Auch bei den Open Airs in der Schweiz ist das Thema Klimaschutz angekommen. In vielen Bereichen, wie etwa Abfallmanagement und Mobilität, werden bereits grosse Anstrengungen unternommen, um den ökologischen Fussabdruck zu senken.
Beim Thema Energie, vor allem bei der Verwendung von fossilen Brennstoffen zur Erzeugung von Strom, besteht aber noch grosses Potenzial. Viele Festivals verfügen auf den entsprechenden Arealen über keine oder zu wenige Stromanschlüsse, um den gesamten Verbrauch zu decken. Die Lösung ist oft Strom aus Dieselgeneratoren. Sie sind zuverlässig und relativ kostengünstig, stossen aber eine Menge CO2 aus.

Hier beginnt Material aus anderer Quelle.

(** X4. With a sampler that returns as many samples as asked for and a
    class whose colour the canvas accepts, [makeScatter] returns and adds
    exactly [int(max(min(count, 1000), 0))] points, never more than 1000:
    all of them carry the current class, their handles are the next ids
    of the canvas in order, and the counter moves on by that number. *)
Theorem scatter_adds_clamped_count {Rng : Type}
        (normal : Rng -> Q -> Q -> nat -> list Q * Rng) (color_ok : cell -> bool)
        (event : Event) (d : @Dataset Rng) :
  exact_size normal ->
  color_ok (CStr (classPoint d)) = true ->
  let d' := exec (makeScatter normal color_ok event) d in
  let n := clamp_count (nbrPointsScatter d) in
  result (makeScatter normal color_ok event) d = Return tt /\
  (n <= 1000)%nat /\
  length (myData d') = (length (myData d) + n)%nat /\
  take (length (myData d)) (myData d') = myData d /\
  (forall p, p ∈ drop (length (myData d)) (myData d') ->
             point_color p = CStr (classPoint d)) /\
  myPointsID d' = myPointsID d ++ seq (next_id (drawingArea d)) n /\
  next_id (drawingArea d') = (next_id (drawingArea d) + n)%nat.
Proof.
  intros Hn Hc d' n. unfold d', exec, result. rewrite makeScatter_ok by done.
  pose proof (sampled_length normal event d Hn) as Hlen. fold n in Hlen.
  remember (fst (sampled normal event d)) as pts eqn:Hpts.
  remember (snd (sampled normal event d)) as g eqn:Hg.
  cbn [fst snd].
  rewrite scattered_myData, scattered_myPointsID, scattered_next_id. simpl.
  rewrite Hlen. split; [done|]. split; [apply clamp_count_range|].
  split; [by rewrite length_app, length_fmap, Hlen|].
  split; [by rewrite take_app_length|]. split; [|done].
  intros p. rewrite drop_app_length.
  intros (xy & -> & _)%list_elem_of_fmap. reflexivity.
Qed.

Lemma scatter_adds_clamped_count_witness :
  let d := run_ops replay_normal named_color [SetNbrPoints (7 # 2)] fresh_store in
  let d' := exec (makeScatter replay_normal named_color (mk_event 50 60)) d in
  length (myData d') = 3%nat /\ myPointsID d' = [10; 11; 12]%nat.
Proof.
  intros d d'.
  destruct (scatter_adds_clamped_count replay_normal named_color (mk_event 50 60) d)
    as (_ & _ & Hlen & _ & _ & Hids & _).
  - intros g loc scale size. unfold replay_normal. simpl.
    by rewrite length_fmap, length_seq.
  - reflexivity.
  - fold d' in Hlen, Hids. rewrite Hlen, Hids. split; reflexivity.
Defined.

(** X5. With a count entry below 1 (zero, negative or a fraction) and a
    sampler that returns as many samples as asked for, [makeScatter] asks
    for no sample, so its loop never runs: it returns, whatever the
    current class is, and changes nothing but the generator state. *)
Theorem scatter_nothing_below_one {Rng : Type}
        (normal : Rng -> Q -> Q -> nat -> list Q * Rng) (color_ok : cell -> bool)
        (event : Event) (d : @Dataset Rng) :
  exact_size normal ->
  nbrPointsScatter d < 1 ->
  makeScatter normal color_ok event d =
  (Return tt, with_np_random (snd (sampled normal event d)) d).
Proof.
  intros Hn Hlt. rewrite makeScatter_unfold.
  pose proof (sampled_length normal event d Hn) as Hlen.
  rewrite (clamp_count_below _ Hlt) in Hlen.
  destruct (fst (sampled normal event d)); [reflexivity|discriminate].
Qed.

Lemma scatter_nothing_below_one_witness :
  let d := run_ops replay_normal named_color
             [SetNbrPoints (9 # 10); SetClass Erase] fresh_store in
  result (makeScatter replay_normal named_color (mk_event 50 60)) d = Return tt /\
  myData (exec (makeScatter replay_normal named_color (mk_event 50 60)) d) = [].
Proof.
  intros d. unfold result, exec.
  rewrite (scatter_nothing_below_one replay_normal named_color (mk_event 50 60) d).
  - split; reflexivity.
  - intros g loc scale size. unfold replay_normal. simpl.
    by rewrite length_fmap, length_seq.
  - reflexivity.
Defined.

(** X6. The two clamps of [makeScatter], case by case. Sigma: a negative
    value gives 0, a value in [[0, 50]] is passed on as it is, a larger
    one gives 50. Count: a value below 1 gives 0, a value of 1000 or more
    gives 1000, and a value in between is cut to its integer part. *)
Theorem clamp_cases (sigma nbr : Q) :
  (sigma < 0 -> clamp_sigma sigma = 0) /\
  (0 <= sigma -> sigma <= 50 -> clamp_sigma sigma = sigma) /\
  (50 < sigma -> clamp_sigma sigma = 50) /\
  (nbr < 1 -> clamp_count nbr = 0%nat) /\
  (1000 <= nbr -> clamp_count nbr = 1000%nat) /\
  (forall k : Z, (0 <= k < 1000)%Z -> inject_Z k <= nbr -> nbr < inject_Z (k + 1) ->
                 clamp_count nbr = Z.to_nat k).
Proof.
  split; [apply clamp_sigma_below|]. split; [apply clamp_sigma_inside|].
  split; [apply clamp_sigma_above|]. split; [apply clamp_count_below|].
  split; [apply clamp_count_above|]. intros k. apply clamp_count_floor.
Qed.

(** ** Erasing *)


(** X8. Erasing is idempotent: on a store whose lists have the same
    length, a second [_delete_points] at the same position with the same
    sigma returns and changes nothing, since the first one left no point
    in range. *)
Theorem erase_twice_is_once {Rng : Type} (event : Event) (d : @Dataset Rng) :
  length (myData d) = length (myPointsID d) ->
  _delete_points event (exec (_delete_points event) d) =
  (Return tt, exec (_delete_points event) d).
Proof.
  intros Hlen. unfold exec. rewrite (delete_points_ok event d) by lia. simpl snd.
  set (ex := inject_Z (ev_x event)). set (ey := inject_Z (ev_y event)).
  set (t := sigmaScatter d * sigmaScatter d).
  rewrite delete_points_ok by (rewrite erased_lengths; [done|exact Hlen]).
  fold ex ey. change (sigmaScatter (erased ex ey t d)) with (sigmaScatter d). fold t.
  f_equal. apply erased_nothing. apply indices_where_none.
  intros p. rewrite erased_myData, list_elem_of_In, filter_In.
  intros [_ Hn]. by apply negb_true_iff in Hn.
Qed.

Lemma erase_twice_is_once_witness :
  let d1 := exec (_delete_points (mk_event 0 0)) (three_points 5) in
  _delete_points (mk_event 0 0) d1 = (Return tt, d1) /\
  myData d1 = [(10, 10, CStr "blue")].
Proof.
  intros d1. split; [|by vm_compute].
  apply (erase_twice_is_once (mk_event 0 0) (three_points 5)). by vm_compute.
Defined.

(** ** The pointer handlers and the store *)

(** X9. What a press does depends on the class alone, in every outcome.
    It always records its position. In the class erase it never draws:
    the generator and the id counter are untouched and each list after
    the press is a sublist of the list before. In any other class it
    never erases: each list before the press is a prefix of the list
    after it. The class and the two entries are left as they were. *)
Theorem press_by_class {Rng : Type} (normal : Rng -> Q -> Q -> nat -> list Q * Rng)
        (color_ok : cell -> bool) (event : Event) (d : @Dataset Rng) :
  let d' := exec (pressButton normal color_ok event) d in
  last_drawn_x d' = Some (ev_x event) /\ last_drawn_y d' = Some (ev_y event) /\
  classPoint d' = classPoint d /\ sigmaScatter d' = sigmaScatter d /\
  nbrPointsScatter d' = nbrPointsScatter d /\
  (classPoint d = "erase"%string ->
   np_random d' = np_random d /\
   next_id (drawingArea d') = next_id (drawingArea d) /\
   myData d' `sublist_of` myData d /\ myPointsID d' `sublist_of` myPointsID d) /\
  (classPoint d <> "erase"%string ->
   myData d `prefix_of` myData d' /\ myPointsID d `prefix_of` myPointsID d').
Proof.
  intros d'.
  destruct (press_records_position normal color_ok event d) as [Hx Hy].
  fold d' in Hx, Hy. split; [done|]. split; [done|].
  set (d1 := with_last_drawn (Some (ev_x event)) (Some (ev_y event)) d).
  destruct (String.eqb (classPoint d) "erase") eqn:He.
  - apply String.eqb_eq in He.
    destruct (press_erase_shrinks normal color_ok event d He)
      as (H1 & H2 & H3 & H4 & H5 & H6 & H7).
    fold d' in H1, H2, H3, H4, H5, H6, H7.
    split; [done|]. split; [done|]. split; [done|].
    split; [done|]. intros Hne. by destruct Hne.
  - assert (Hd' : d' = exec (makeScatter normal color_ok event) d1).
    { unfold d', exec. by rewrite pressButton_draw. }
    apply String.eqb_neq in He.
    rewrite Hd'. unfold exec. rewrite makeScatter_unfold.
    destruct (scatter_loop_appends color_ok (fst (sampled normal event d1))
                (with_np_random (snd (sampled normal event d1)) d1))
      as (Hp & Hh & (Hc & _ & _ & _ & Hs & Hn & _) & _).
    unfold exec in Hp, Hh, Hc, Hs, Hn.
    split; [exact Hc|]. split; [exact Hs|]. split; [exact Hn|].
    split; [done|]. intros _. split; [exact Hp|exact Hh].
Qed.



(** X11. During a drag, any number of moves that each stay less than 5
    away from the last sampled position change nothing at all: the
    position recorded is still the last sampled one. *)
Theorem moves_within_threshold {Rng : Type}
        (normal : Rng -> Q -> Q -> nat -> list Q * Rng) (color_ok : cell -> bool)
        (d : @Dataset Rng) (lx ly : Z) (es : list Event) :
  last_drawn_x d = Some lx -> last_drawn_y d = Some ly -> threshold d = 5%Z ->
  Forall (fun e => (moved_sq lx ly e < 25)%Z) es ->
  run_ops normal color_ok (Move <$> es) d = d.
Proof.
  intros Hx Hy Ht HF. induction HF as [|e es He HF IH]; [reflexivity|].
  unfold run_ops in *. simpl. unfold exec at 2.
  rewrite (moveButton_dragging normal color_ok e d lx ly Hx Hy), Ht.
  change (5 ^ 2)%Z with 25%Z. fold (moved_sq lx ly e).
  apply Z.leb_gt in He. rewrite He. exact IH.
Qed.

Lemma moves_within_threshold_witness :
  run_ops replay_normal named_color
    (Move <$> [mk_event 2 0; mk_event 4 0; mk_event 3 3; mk_event (-4) 2])
    pressed_at_origin = pressed_at_origin.
Proof.
  apply (moves_within_threshold replay_normal named_color pressed_at_origin 0 0).
  - by vm_compute.
  - by vm_compute.
  - by vm_compute.
  - repeat constructor.
Defined.

(** ** Undo *)

(** X12. [undo] works by point, not by click: after a press has drawn a
    cluster of at least one point (the colour being accepted), one [undo]
    returns and removes the last point of that cluster only, with its
    handle and its marker; the points before the press and the other
    points of the cluster stay, with their handles. *)
Theorem undo_takes_one_point_of_cluster {Rng : Type}
        (normal : Rng -> Q -> Q -> nat -> list Q * Rng) (color_ok : cell -> bool)
        (event : Event) (d : @Dataset Rng) (pts : list (Q * Q)) (xy : Q * Q) :
  color_ok (CStr (classPoint d)) = true ->
  fst (sampled normal event d) = pts ++ [xy] ->
  let d1 := exec (makeScatter normal color_ok event) d in
  let d2 := exec undo d1 in
  let last := (next_id (drawingArea d) + length pts)%nat in
  myData d1 = myData d ++ (labelled (classPoint d) <$> pts) ++ [labelled (classPoint d) xy] /\
  result undo d1 = Return tt /\
  myData d2 = myData d ++ (labelled (classPoint d) <$> pts) /\
  myPointsID d2 = myPointsID d ++ seq (next_id (drawingArea d)) (length pts) /\
  items (drawingArea d2) !! last = None /\
  (forall h, h <> last -> items (drawingArea d2) !! h = items (drawingArea d1) !! h).
Proof.
  intros Hc Hs d1 d2 last.
  assert (Hd1 : myData d1 =
                (myData d ++ (labelled (classPoint d) <$> pts)) ++
                [labelled (classPoint d) xy]).
  { unfold d1, exec. rewrite makeScatter_ok by done. cbn [snd].
    rewrite scattered_points, Hs, fmap_app. simpl. by rewrite app_assoc. }
  assert (Hh1 : myPointsID d1 =
                (myPointsID d ++ seq (next_id (drawingArea d)) (length pts)) ++ [last]).
  { unfold d1, exec. rewrite makeScatter_ok by done. cbn [snd].
    rewrite scattered_myPointsID, Hs, length_app. simpl.
    rewrite seq_app. simpl. by rewrite app_assoc. }
  pose proof (undo_ok _ _ _ _ d1 Hd1 Hh1) as Hundo.
  split; [by rewrite Hd1, <- app_assoc|].
  unfold d2, exec, result. rewrite Hundo. simpl.
  split; [done|]. split; [done|]. split; [done|].
  split; [apply lookup_delete_eq|]. intros h Hne. by apply lookup_delete_ne.
Qed.

Lemma undo_takes_one_point_of_cluster_witness :
  let d1 := exec (makeScatter replay_normal named_color (mk_event 100 100)) fresh_store in
  length (myData d1) = 5%nat /\
  length (myData (exec undo d1)) = 4%nat /\
  myPointsID (exec undo d1) = [10; 11; 12; 13]%nat.
Proof.
  intros d1.
  destruct (undo_takes_one_point_of_cluster replay_normal named_color (mk_event 100 100)
              fresh_store
              [(170 # 2, 220 # 2); (180 # 2, 230 # 2); (190 # 2, 170 # 2);
               (200 # 2, 180 # 2)]
              (210 # 2, 190 # 2))
    as (H1 & _ & H2 & H3 & _); [by vm_compute|by vm_compute|].
  fold d1 in H1, H2, H3. rewrite H1, H2, H3. repeat split.
Defined.

(** X13. [undo] takes back a [_draw_point], except for the id counter:
    when the canvas has no item under its next id, adding a point with
    an accepted colour and undoing it gives back the lists and the canvas
    items exactly, and every other attribute; only the counter has moved
    on, so the handle is never handed out again. *)
Theorem undo_after_draw_point {Rng : Type} (color_ok : cell -> bool) (x y : Q) (c : cell)
        (d : @Dataset Rng) :
  color_ok c = true ->
  items (drawingArea d) !! next_id (drawingArea d) = None ->
  let d1 := exec (_draw_point color_ok (CNum x) (CNum y) c) d in
  undo d1 =
  (Return tt,
   with_drawingArea {| next_id := S (next_id (drawingArea d));
                       items := items (drawingArea d) |} d).
Proof.
  intros Hc Hfree d1. unfold d1, exec. rewrite draw_point_ok by done. cbn [snd].
  rewrite (undo_ok (myData d) (x, y, c) (myPointsID d) (next_id (drawingArea d)));
    [|reflexivity|reflexivity].
  f_equal. unfold stored, canvas_add, canvas_delete. simpl.
  rewrite delete_insert_id by done. by destruct d.
Qed.

Lemma undo_after_draw_point_witness :
  let d1 := exec (_draw_point named_color (CNum 4) (CNum 5) (CStr "green")) fresh_store in
  myData d1 = [(4, 5, CStr "green")] /\
  undo d1 = (Return tt, with_drawingArea {| next_id := 11; items := ∅ |} fresh_store).
Proof.
  intros d1. split; [by vm_compute|].
  apply (undo_after_draw_point named_color 4 5 (CStr "green") fresh_store); reflexivity.
Defined.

Genau hier setzt #WIRSINDZUKUNFT mit der V.E.P.-Zone an. Eine pfannenfertige Lösung für das Problem gibt es leider noch nicht. #WIRSINDZUKUNFT will das Problem thematisieren und ein Bewusstsein dafür schaffen, um die Suche nach brauchbaren Alternativen zu unterstützen.
V.E.P.-Zonen in St. Gallen und Zürich
Ein V.I.P. ist man heute ja schnell, aber um ein V.E.P. (Very Ecological Person) zu sein, braucht es schon etwas mehr. Im kleinen Rahmen zeigen die V.E.P.-Zonen Möglichkeiten für den Einsatz von alternativen Energien auf und machen den Besuchenden bewusst, dass Energie nicht von nichts kommt.
Solarzellen und ein Windrad produzieren während des Festivals einen Teil des Stromes und Festivalgänger*innen können auf den Stromvelos am eigenen Leib erfahren, was es heisst, Energie zu erzeugen.